I knew I should feel fear, that I should be terrified of this version of him. But I couldn’t find that emotion anywhere. All I felt was a love so strong, so severe, so consuming that it seemed to spark all over my body like a living, breathing part of me.
His eyes were the same honey-colored light they always had been, even if they were hard now, hard and distant.
He didn’t say a word, but slipped off his leather dress shoes and then scooted back on my bed. He laid down while I watched him, while he kept me locked in his devouring stare.
He was dressed up again- in brown trousers and another white oxford. And he was wearing dress socks. I loved his dress socks. But I hated that he was wearing this outfit. It was like the Fallen dress code and it wasn’t him.
I stayed by the door, too afraid of what he was asking of me.
His jaw clenched tighter and he patted the spot next to him impatiently. I let out a long sigh, but followed his silent command. I flipped the light switch and climbed into bed.
He was in his nice clothes and I was wearing my pajamas- sleep shorts and a cami- but I blushed from the feeling that we were naked next to each other.

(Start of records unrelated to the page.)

Lemma round_nearest_even_nonneg m l : 0 ≤ m → 0 ≤ round_nearest_even m l.
Proof.
  intros Hm. unfold round_nearest_even.
  destruct l as [|[]]; try destruct (Z.even m); lia.
Qed.

Lemma b64_round_nonneg m e l : 0 ≤ m → nonneg_number (b64_round false m e l).
Proof.
  intros Hm. unfold b64_round, binary_round_aux.
  pose proof (shr_fexp_nonneg m e l Hm) as H1.
  destruct (shr_fexp 53 1024 m e l) as [mrs' e']. cbn [fst] in H1.
  pose proof (shr_fexp_nonneg _ e' loc_Exact
                (round_nearest_even_nonneg _ (loc_of_shr_record mrs') H1)) as H2.
  destruct (shr_fexp 53 1024 _ e' loc_Exact) as [mrs'' e'']. cbn [fst] in H2.
  destruct (shr_m mrs'') as [|p|p]; [done| |lia].
  by destruct (_ <=? _).
Qed.

Lemma float_of_decimal_nonneg m e : 0 ≤ m → nonneg_number (float_of_decimal false m e).
Proof.
  intros Hm. unfold float_of_decimal.
  destruct (m =? 0) eqn:H0; [done|]. apply Z.eqb_neq in H0.
  destruct (0 <=? e) eqn:He.
  - apply Z.leb_le in He.
    assert (0 < m * 10 ^ e) as Hpos by (apply Z.mul_pos_pos; [lia|by apply Z.pow_pos_nonneg]).
    unfold binary_normalize. destruct (m * 10 ^ e) as [|p|p]; [lia| |lia].
    unfold binary_round. destruct (shl_align _ _ _) as [mz ez].
    by apply (b64_round_nonneg (Z.pos mz)).
  - apply Z.leb_gt in He. unfold SFdiv_core_binary.
    set (m' := match _ - _ with Z.pos _ => Z.shiftl m _ | Z0 => m | Z.neg _ => 0 end).
    assert (0 ≤ m') as Hm'.
    { subst m'. destruct (_ - _ - _) as [|p|p]; [lia| |lia]. by apply Z.shiftl_nonneg. }
    assert (0 < 10 ^ (- e)) as Hd by (apply Z.pow_pos_nonneg; lia).
    pose proof (Z.div_pos m' (10 ^ (- e)) Hm' Hd) as Hq.
    unfold Z.div in Hq. destruct (Z.div_eucl m' (10 ^ (- e))) as [q r].
    by apply b64_round_nonneg.
Qed.
Definition preservation_notification (habit : Habit.t) (current_streak : Z)
    : NotificationData.t :=
  NotificationData.mk (Habit.user_id habit) "Urgent Habit Reminder"
    (preservation_message habit current_streak) REMINDER
    (Some (Habit.habit_id habit)) (Some (habit_url (Habit.habit_id habit))).

Definition preservation_step (now : Z) (habit : HabitRow.t) (remindersCreated : Z) : M Z :=
  match HabitRow.streak habit with
  | [] => ret remindersCreated
  | streak :: _ =>
      match HabitRow.user habit with
      | None => throw (TypeError "null" "onVacation")
      | Some user =>
          if User.onVacation user || negb (User.prefersNotifications user)
          then ret remindersCreated
          else
            let h := HabitRow.habit habit in
            isScheduledToday <- reminderService_isHabitScheduledForDate h now ;;
            if negb isScheduledToday then ret remindersCreated
            else
              isCompletedToday <-
                reminderService_isHabitCompletedForDate
                  (Habit.habit_id h) (Habit.user_id h) now ;;
              inQuietHours <- reminderService_isInQuietHours (Habit.user_id h) now ;;
              if negb isCompletedToday && negb inQuietHours
              then
                recentReminder <-
                  prisma_scheduledReminder_findFirst_since
                    (Habit.habit_id h) (Habit.user_id h) "STREAK_PRESERVATION"
                    (now - 2 * 60 * 60 * 1000) ;;
                match recentReminder with
                | Some _ => ret remindersCreated
                | None =>
                    prisma_scheduledReminder_create
                      (preservation_reminder now h (HabitStreak.current_streak streak)) ;;
                    createNotification
                      (preservation_notification h (HabitStreak.current_streak streak)) ;;
                    ret (remindersCreated + 1)
                end
              else ret remindersCreated
      end
  end.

We had slept together before, but every time had seemed innocent until now. There wasn’t anything different other than he’d lost his soul.

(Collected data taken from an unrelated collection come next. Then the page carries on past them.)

Lemma string_app_nil_r s : s +:+ "" = s.
Proof. induction s as [|a s IH]; [done|]. by rewrite string_app_cons, IH. Qed.

Lemma string_app_assoc s t u : (s +:+ t) +:+ u = s +:+ (t +:+ u).
Proof. induction s as [|a s IH]; [done|]. by rewrite !string_app_cons, IH. Qed.

Lemma string_length_app s t : String.length (s +:+ t) = (String.length s + String.length t)%nat.
Proof. induction s as [|a s IH]; [done|]. rewrite string_app_cons. cbn. by rewrite IH. Qed.

Lemma string_app_inj s1 s2 t1 t2 :
  String.length s1 = String.length s2 → s1 +:+ t1 = s2 +:+ t2 → s1 = s2 ∧ t1 = t2.
Proof.
  revert s2. induction s1 as [|a s1 IH]; intros [|b s2] Hlen Heq; try done.
  rewrite !string_app_cons in Heq. cbn in *. simplify_eq. destruct (IH s2) as [-> ->]; auto.
Qed.

Lemma string_app_inj_l s t u : s +:+ t = s +:+ u → t = u.
Proof. intros H. by apply string_app_inj in H as [_ ->]. Qed.

Lemma string_app_inj_r s1 s2 t : s1 +:+ t = s2 +:+ t → s1 = s2.
Proof.
  intros H. assert (String.length s1 = String.length s2) as Hl.
  { pose proof (f_equal String.length H) as Hl. rewrite !string_length_app in Hl. lia. }
  by apply (string_app_inj s1 s2 t t Hl) in H as [-> _].
Qed.

(** ** Lists *)

(** [slices.ContainsFunc]. *)
Definition ContainsFunc {A} (l : list A) (f : A → bool) : bool := existsb f l.

Lemma ContainsFunc_true {A} (l : list A) f :
  ContainsFunc l f = true ↔ ∃ x, x ∈ l ∧ f x = true.
Proof.
  unfold ContainsFunc. rewrite existsb_exists.
  split; intros (x & Hx & Hf); exists x; by rewrite list_elem_of_In in *.
Qed.

Lemma ContainsFunc_false {A} (l : list A) f :
  ContainsFunc l f = false ↔ ∀ x, x ∈ l → f x = false.
Proof.
  rewrite <- not_true_iff_false, ContainsFunc_true. split.
  - intros H x Hx. destruct (f x) eqn:E; [|done]. destruct H. eauto.
  - intros H (x & Hx & Hf). rewrite (H x Hx) in Hf. done.
Qed.

(** *** [slices.SortStableFunc]

    The three-way comparison is an integer, as in the [cmp] package; the stable
    sort is specified by insertion: each element goes after every element that
    does not compare greater. *)

Fixpoint insert_stable {A} (cmp : A → A → Z) (x : A) (l : list A) : list A :=
  match l with
  | [] => [x]
  | y :: l' => if (cmp x y <=? 0)%Z then x :: l else y :: insert_stable cmp x l'
  end.

Fixpoint SortStableFunc {A} (cmp : A → A → Z) (l : list A) : list A :=
  match l with
  | [] => []
  | x :: l' => insert_stable cmp x (SortStableFunc cmp l')
  end.

Lemma insert_stable_Permutation {A} (cmp : A → A → Z) x l :
  insert_stable cmp x l ≡ₚ x :: l.
Proof.
  induction l as [|y l IH]; [done|]. cbn. destruct (_ <=? _)%Z; [done|].
  rewrite IH. constructor.
Qed.

Lemma SortStableFunc_Permutation {A} (cmp : A → A → Z) l : SortStableFunc cmp l ≡ₚ l.
Proof.
  induction l as [|x l IH]; [done|]. cbn. by rewrite insert_stable_Permutation, IH.
Qed.

(** A three-way comparison that orders: sign-antisymmetric and transitive. *)
Record cmp_ok {A} (cmp : A → A → Z) : Prop := {
  cmp_total : ∀ x y, (0 < cmp x y)%Z → (cmp y x ≤ 0)%Z;
  cmp_trans : ∀ x y z, (cmp x y ≤ 0)%Z → (cmp y z ≤ 0)%Z → (cmp x z ≤ 0)%Z;
}.

Section stable_sort.
Context {A : Type} (cmp : A → A → Z) (Hcmp : cmp_ok cmp).

Let R (x y : A) : Prop := (cmp x y ≤ 0)%Z.

Lemma insert_stable_sorted x l :
  StronglySorted R l → StronglySorted R (insert_stable cmp x l).
Proof.
  induction 1 as [|y l Hl IH Hy]; cbn; [by repeat constructor|].
  destruct (Z.leb_spec (cmp x y) 0) as [Hle|Hlt].
  - constructor; [by constructor|]. constructor; [done|].
    eapply Forall_impl; [exact Hy|]. intros z. by apply (cmp_trans cmp Hcmp).
  - constructor; [done|]. rewrite insert_stable_Permutation. constructor; [|done].
    by apply (cmp_total cmp Hcmp).
Qed.

Lemma SortStableFunc_sorted l : StronglySorted R (SortStableFunc cmp l).
Proof. induction l as [|x l IH]; cbn; [constructor|]. by apply insert_stable_sorted. Qed.

End stable_sort.

(** ** Tactics *)

(** Case analysis on every [bool_decide] and boolean connective in sight. *)
Ltac bool_cases :=
  repeat match goal with
  | |- context [bool_decide ?P] => case_bool_decide
  | H : context [bool_decide ?P] |- _ => case_bool_decide
  end.

(** Decide equality on an enumeration. *)
Ltac enum_cases := intros; repeat case_match; simplify_eq; try done.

And I didn’t know if I was strong enough to tell him no, if he pushed me.
Mostly, because I didn’t know if I wanted to tell him no.
But in the end it didn’t matter because he didn’t even try to kiss me.
I had crawled onto the bed and laid on my back with inches between us. I felt his presence next to me as if he were shouting at me. Every inch of him, from where his head curled around on the pillow above mine to his toes that stretched beyond where mine reached. His body still radiated heat, even though it wasn’t his Light. And that seemed strange to me. He wasn’t a vacuum of cold, icy air.
“This isn’t going to do, Stella,” he whispered in a hoarse, gravelly voice that sent shivers skittering over my skin.
I held my breath as he pulled me into his body. I turned my back to him and he tucked me into him. His face nuzzled the back of my neck and I felt him breathe me in.
I still hadn’t breathed- I couldn’t. I was too afraid to ruin this, too afraid to bring reality crashing in around us. I felt his hot breath on my nape and I nestled into him further.
He wrapped both arms around me until we were comfortable and completely intertwined. His face stayed buried in my neck and he held me so impossibly tight that I had to urge him to give me a little bit of breathing room.
When we were finally settled, he let out a soul-deep sigh that brought tears to my eyes.
“Seth,” I whispered.
“I need you,” he answered as if I had asked a question. “Whatever is left of me, I need you Stella.”
I just closed my eyes as the tears flowed down my face and soaked my pillow. It seemed like only seconds passed by until his breathing evened out and became heavier. But even after he fell asleep he never loosened his hold on me. He held me pressed against his chest the entire night.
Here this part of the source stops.